The critical pick: secretary of State
The next secretary faces huge challenges. McCain and Obama must choose carefully.
Provo, Utah
As the party conventions draw near, there has been a flurry of media speculation about the McCain and Obama choices for vice president.
Yet an arguably more important choice is the next secretary of State.
For the most part, the vice presidency is a kind of understudy-in-waiting job, charged with a few ceremonial chores.
To be sure, Dick Cheney has wielded considerable influence and power behind the scenes as VP. But it is doubtful whether either Senator McCain's or Senator Obama's No. 2 would exert the same kind of authority. Mr. McCain is a confident practitioner of politics and foreign policy. Mr. Obama is a superstar who keeps his advisers under tight control. Neither man will seek a VP likely to upstage him.
The world the new president will confront is a restless one. India and China are ascendant. Russia, as we have seen recently in Georgia, seeks renewed territorial influence. Islamic lands simmer. Iran threatens.
That's why the secretary of State – the individual who has the president's ear on foreign policy, and who implements it – is so important to the next administration.

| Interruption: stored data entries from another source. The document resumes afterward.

Lemma X21_witness :
  0 <= _bytes_queued (obj tail_final) < UINT_MOD
  /\ (_open (obj tail_final) = true ->
      exists c, Attached (obj tail_final) (world tail_final) c).
Proof.
  apply (@X21_reachable_handler_is_attached_at_end_of_file sample_platform "test" true
           used_world tail_calls tail_final).
  vm_compute. reflexivity.
Defined.

Lemma X22_witness :
  let '(h1, w1) := @logMessages sample_platform
                     [(no_faults, Some "dropped", LOG_LEVEL_INFO, None, no_attr)]
                     (enable false open_handler) open_world in
  let '(h2, w2) := @logMessage sample_platform no_faults (Some "kept") LOG_LEVEL_INFO None
                     no_attr (enable true h1) w1 in
  _open h2 = true /\ _fd h2 = _fd open_handler
  /\ Attached h2 w2
       (list_ascii_of_string "hello"
        ++ list_ascii_of_string
             (@render sample_platform (Some "kept") LOG_LEVEL_INFO None no_attr)).
Proof.
  apply (@X22_disabled_records_are_not_buffered sample_platform
           [(no_faults, Some "dropped", LOG_LEVEL_INFO, None, no_attr)]
           no_faults (Some "kept") LOG_LEVEL_INFO None no_attr open_handler open_world
           (list_ascii_of_string "hello")).
  - reflexivity.
  - simpl. discriminate.
  - split; reflexivity.
  - reflexivity.
Defined.

Lemma X23_witness :
  let '(h1, w1) := @clearLogs sample_platform open_handler open_world in
  let '(h2, w2) := @logMessage sample_platform no_faults (Some "new") LOG_LEVEL_INFO None
                     no_attr h1 w1 in
  _open h2 = true
  /\ Attached h2 w2
       (list_ascii_of_string
          (@render sample_platform (Some "new") LOG_LEVEL_INFO None no_attr)).
Proof.
  apply (@X23_clearLogs_then_logMessage_starts_afresh sample_platform no_faults
           (Some "new") LOG_LEVEL_INFO None no_attr open_handler open_world "test");
    try reflexivity.
  vm_compute. discriminate.
Defined.

Lemma X24_witness :
  let line := list_ascii_of_string
                (@render sample_platform (Some "hi") LOG_LEVEL_INFO (Some "app") no_attr) in
  let '(h', w') := @logMessage sample_platform no_faults (Some "hi") LOG_LEVEL_INFO
                     (Some "app") no_attr (construct "test" true) empty_world in
  exists st' w'',
    @dump sample_platform no_faults [] 100 true h' statics_init [] w'
    = Returned (st', [] ++ line, w'')
    /\ f_cursor st' = Z.of_nat (length line).
Proof.
  apply (@X24_logMessage_then_dump_round_trip sample_platform no_faults no_faults [] 100%nat
           (Some "hi") LOG_LEVEL_INFO (Some "app") no_attr (construct "test" true)
           empty_world "test" statics_init []); try reflexivity.
  - vm_compute. discriminate.
  - unfold c_str, nul_free. vm_compute. repeat constructor; discriminate.
  - vm_compute. lia.
Defined.

Lemma X25_witness :
  let '(h', w') := @logMessage sample_platform no_faults (Some "hi") LOG_LEVEL_INFO
                     (Some "app") no_attr (construct "test" true) empty_world in
  getLogSize 777 h' w'
  = Z.of_nat (String.length
                (@render sample_platform (Some "hi") LOG_LEVEL_INFO (Some "app") no_attr)).
Proof.
  apply (@X25_getLogSize_after_first_logMessage sample_platform 777 no_faults
           (Some "hi") LOG_LEVEL_INFO (Some "app") no_attr (construct "test" true)
           empty_world "test"); try reflexivity.
  vm_compute. discriminate.
Defined.

(** * Where the code departs from the words of the specification *)

(** C3 (the claim as stated fails). Tick at 0 s, log, tick at 9 s,
    [clearLogs] at 9 s (which syncs), log 17 bytes at 10 s: at 11 s the last
    sync is 2 s old and 17 bytes are pending, so a flush is not due by the
    time since the last sync; [loop] syncs all the same, because
    [last_ran] still holds 0. *)
Lemma C3_counterexample :
  let s := fst stale_clock_state in
  let last := snd stale_clock_state in
  @timed_run sample_platform stale_clock_calls (boot "test" true used_world) None
  = Some (s, last)
  /\ last = Some 9 /\ last_ran (statics s) = Some 0
  /\ _max_bytes_queued (obj s) = 4096 /\ _fsync_timeout_s (obj s) = 10
  /\ _open (obj s) = true /\ _bytes_queued (obj s) = 17
  /\ ~ flush_due_since_last_sync 11 (obj s) last
  /\ count_events is_fsync
       (trace (snd (@loop sample_platform 11 (obj s) (statics s) (world s))))
     = S (count_events is_fsync (trace (world s))).
Proof.
  cbv zeta. split; [vm_compute; reflexivity|].
  split; [vm_compute; reflexivity|]. split; [vm_compute; reflexivity|].
  split; [vm_compute; reflexivity|]. split; [vm_compute; reflexivity|].
  split; [vm_compute; reflexivity|]. split; [vm_compute; reflexivity|].
  split; [|vm_compute; reflexivity].
  intros [Hbig | [_ (t & Ht & Hlate)]].
  - vm_compute in Hbig. discriminate.
  - vm_compute in Ht. inversion Ht; subst. vm_compute in Hlate. discriminate.
Qed.

(** C6 (the claim as stated fails). The log holds [old]; after a [dump]
    from the beginning it grows by the three bytes [n], NUL, [w]; the
    incremental [dump] sends one of them, [n], and leaves the cursor at
    6. *)
Lemma C6_counterexample :
  match @dump sample_platform no_faults [] 4 true (construct "test" true) statics_init
          [] used_world with
  | Returned (st1, sink1, _) =>
      sink1 = list_ascii_of_string "old" /\ f_cursor st1 = 3
      /\ match @dump sample_platform no_faults [] 4 false (construct "test" true) st1
                 sink1 nul_grown_world with
         | Returned (st2, sink2, _) =>
             sink2 = list_ascii_of_string "old" ++ list_ascii_of_string "n"
             /\ sink2 <> list_ascii_of_string "old"
                         ++ (list_ascii_of_string "n" ++ NUL :: list_ascii_of_string "w")
             /\ f_cursor st2 = 6
         | Running _ => False
         end
  | Running _ => False
  end.
Proof. vm_compute. repeat split; discriminate. Qed.

(** C9 (the claim as stated fails). At the debug level the header ships
    with, 0, a failed [write] leaves one event in the trace, the [write]
    call itself: nothing is sent to the diagnostic channel. *)
Lemma C9_counterexample :
  @FS_LOG_HANDLER_DEBUG_LEVEL shipped_platform = 0%nat
  /\ fst (sys_write (write_fails write_fault) (_fd open_handler) "lost" open_world) = -1
  /\ trace (snd (@writeToFile shipped_platform write_fault "lost" open_handler open_world))
     = [EWrite 3 "lost" (-1)]
  /\ count_events is_serial
       (trace (snd (@writeToFile shipped_platform write_fault "lost" open_handler open_world)))
     = 0%nat.
Proof. vm_compute. repeat split. Qed.
(** * mc_mujoco: look-up table with linear interpolation and the
      chattering-free joint friction model

    Shallow embedding of [src/LookUpTable/LookUpTable.h] and
    [src/mj_friction.cpp] / [src/mj_friction.h].

    Numbers.  [utl::LookUpTable<T>] is embedded twice.  [LookUpTable] is
    the template over exact rationals [Q], where [+ - * /], the
    comparisons and [floor] keep their mathematical meaning: it carries
    the properties of the control flow (policies, emptiness, exceptions,
    what [create] overwrites) and those of the friction step, whose
    [double] members are rationals too.  [LookUpTable64] is the template
    at [double], the one instance the sources make, over IEEE 754 binary64
    with every operation rounded: it carries the properties that depend on
    the numbers computed (sample count and abscissae, interval index,
    value at the sample points, order of the values).

    Outcomes.  A call either returns or throws; operations whose result
    the language leaves undefined (the conversion of a floating value
    outside the range of [size_t], the dereference of a null [shared_ptr])
    are a third outcome, [undefined_behaviour]. *)

From Stdlib Require Import String QArith Qround ZArith List Bool Lia Lqa.
From Stdlib Require Import SpecFloat.
Import ListNotations.

Local Open Scope Q_scope.

(** ** Outcomes of a call *)

Inductive exn : Type :=
| out_of_range (what : string)      (* std::out_of_range *)
| undefined_behaviour
| length_error.                     (* std::length_error *)

Inductive result (A : Type) : Type :=
| Ok (a : A)
| Raise (ex : exn).
Arguments Ok {A} a.
Arguments Raise {A} ex.

Definition bind {A B : Type} (r : result A) (k : A -> result B) : result B :=
  match r with
  | Ok a => k a
  | Raise ex => Raise ex
  end.

Notation "x <- c ;; k" := (bind c (fun x => k))
  (at level 61, c at next level, right associativity).

(** [a < b] and [a == b] of the source, as tests. *)
Definition Qlt_bool (a b : Q) : bool := negb (Qle_bool b a).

Who might fill this vital role?
Obama has assembled in his presidential campaign a team of several hundred foreign policy advisers.

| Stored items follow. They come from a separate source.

(** ** The [elif] chain

    [keyword_chain] is the part of the chain below the header contexts:
    it looks at the first token only. *)
Definition keyword_chain (src_dir : string) (lc : locals) (t0 line_str : string)
  (splitstr_arr splitstr_arr_raw : list string) : M ctl :=
  let go (m : M unit) : M ctl := m ;; ret (Continue lc) in
  let upd (m : M locals) : M ctl := let* lc' := m in ret (Continue lc') in
  if String.eqb t0 "AXIS_UNIT" then go (do_axis_unit splitstr_arr)
  else if String.eqb t0 "PROPERTIES" then
    go (do_properties splitstr_arr " properties list = %s")
  else if String.eqb t0 "PROPERTY_CLASSES" then
    go (do_properties splitstr_arr " property classes = %s")
  else if String.eqb t0 "ESIZES" then go (do_esizes splitstr_arr)
  else if String.eqb t0 "NO_DATA_VALUES" then
    go (do_no_data_values splitstr_arr)
  else if String.eqb t0 "ATOM" || String.eqb t0 "PATOM" then
    upd (do_atom lc t0 line_str splitstr_arr)
  else if String.eqb t0 "PVRTX" || String.eqb t0 "VRTX" then
    upd (do_vrtx lc t0 splitstr_arr)
  else if String.eqb t0 "TRGL" then upd (do_trgl lc splitstr_arr)
  else if String.eqb t0 "SEG" then upd (do_seg lc splitstr_arr)
  else if String.eqb t0 "PROP_FILE" then
    go (do_prop_file src_dir splitstr_arr splitstr_arr_raw)
  else if String.eqb t0 "PROP_ESIZE" then go (do_prop_esize splitstr_arr)
  else if String.eqb t0 "PROP_STORAGE_TYPE" then
    go (do_prop_storage_type splitstr_arr)
  else if String.eqb t0 "PROP_SIGNED" then go (do_prop_signed splitstr_arr)
  else if String.eqb t0 "PROP_ETYPE" then go (do_prop_etype splitstr_arr)
  else if String.eqb t0 "PROP_EFORMAT" then go (do_prop_eformat splitstr_arr)
  else if String.eqb t0 "PROP_OFFSET" then go (do_prop_offset splitstr_arr)
  else if String.eqb t0 "PROP_NO_DATA_VALUE" then
    go (do_prop_no_data_value splitstr_arr)
  else if String.eqb t0 "AXIS_O" then
    go (do_axis_float splitstr_arr true set_axis_origin "self.axis_origin = %s")
  else if String.eqb t0 "AXIS_U" then
    go (do_axis_float splitstr_arr false set_axis_u "self.axis_u = %s")
  else if String.eqb t0 "AXIS_V" then
    go (do_axis_float splitstr_arr false set_axis_v "self.axis_v = %s")
  else if String.eqb t0 "AXIS_W" then
    go (do_axis_float splitstr_arr false set_axis_w "self.axis_w= %s")
  else if String.eqb t0 "AXIS_N" then go (do_axis_n splitstr_arr)
  else if String.eqb t0 "AXIS_MIN" then
    go (do_axis_float splitstr_arr false set_axis_min "self.axis_min= %s")
  else if String.eqb t0 "AXIS_MAX" then
    go (do_axis_float splitstr_arr false set_axis_max "self.axis_max= %s")
  else if String.eqb t0 "FLAGS_ARRAY_LENGTH" then
    go (do_flags_int splitstr_arr set_flags_array_length
          "self.flags_array_length= %d")
  else if String.eqb t0 "FLAGS_BIT_LENGTH" then
    go (do_flags_int splitstr_arr set_flags_bit_length
          "self.flags_bit_length= %d")
  else if String.eqb t0 "FLAGS_ESIZE" then
    go (do_flags_int splitstr_arr set_flags_bit_size "self.flags_bit_size= %d")
  else if String.eqb t0 "FLAGS_OFFSET" then
    go (do_flags_int splitstr_arr set_flags_offset "self.flags_offset= %d")
  else if String.eqb t0 "FLAGS_FILE" then
    go (do_flags_file src_dir splitstr_arr_raw)
  else if String.eqb t0 "REGION" then go (do_region splitstr_arr)
  else ret (Continue lc).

They include such experts as Susan Rice, a former assistant secretary of State for African affairs; Dennis Ross, a skilled negotiator in Middle Eastern affairs, who served the first President Bush and President Clinton; Tony Lake, national security adviser in the Clinton administration; and seasoned politicians with international expertise such as former Georgia Sen. Sam Nunn, and former Indiana Congressman Lee Hamilton.
At more elevated levels, and perhaps less involved in day-to-day operations, are former Secretaries of State Madeleine Albright and Warren Christopher, and former Secretary of Defense William Perry.
As perhaps befits someone more confident in the arena of foreign affairs, McCain has a smaller team of advisers.
They include Richard Armitage, a former assistant secretary of State and Defense official; Robert Kagan, a conservative scholar with the Carnegie Endowment and a prolific writer of articles and books on foreign affairs; and former Secretaries of State Henry Kissinger and George Shultz.
Having served in five cabinet posts in different administrations, Mr. Shultz is unlikely to seek office again, but he has all the qualities a president should demand in a secretary of State (Conflict declared: I worked for Shultz in the Reagan administration and admire him).
He is a true-blue loyalist to the man he serves. When lesser White House officials tried to impose a lie-detector test on every cabinet minister, Shultz refused, declaring: "The day my loyalty is in question, I resign." The White House backed down.
He is a man of integrity. When considering some major new foreign-policy move, he would gather four or five of his top advisers and ask all of them their views. The congressional aide would forecast likely congressional reaction. I would predict probable media response. Then he would look at us and say: "Now what is the RIGHT thing to do?"
He is a steady and peaceful man, slow to anger. But nothing was likely to spark that anger more than some incident involving man's inhumanity to man.
In the Obama camp, speculation about the new secretary of State includes Sen. Joe Biden, who may also be on a VP list. Richard Holbrooke was a skilled negotiator in the Balkans but his time may have passed.
My choice would be Dennis Ross, the patient Middle East negotiator. My second choice would be New Mexico Gov. Bill Richardson, who has successfully concluded a number of difficult international negotiations.
In the McCain camp, Condoleezza Rice would be a worthy addition to the new team but is unlikely to be carried over. McCain could opt for one of several experienced international hands such as Indiana's Sen. Richard Lugar.
My choice would be Robert Gates, the current secretary of Defense. Mr. Gates is an advocate of a strong military supplemented by vigorous "soft power," or public diplomacy, and economic aid. Remarkable for a secretary of Defense, he has argued that the State Department is under-budgeted and understaffed.
A new secretary of State will face major challenges, among them keeping terrorism at bay, burnishing America's image as a beacon of freedom, and preserving its superpower role as new rising nations seek to share it. The choice should be carefully made.
• John Hughes, a former editor of the Monitor, served as assistant secretary of State for public affairs and department spokesman in the Reagan administration.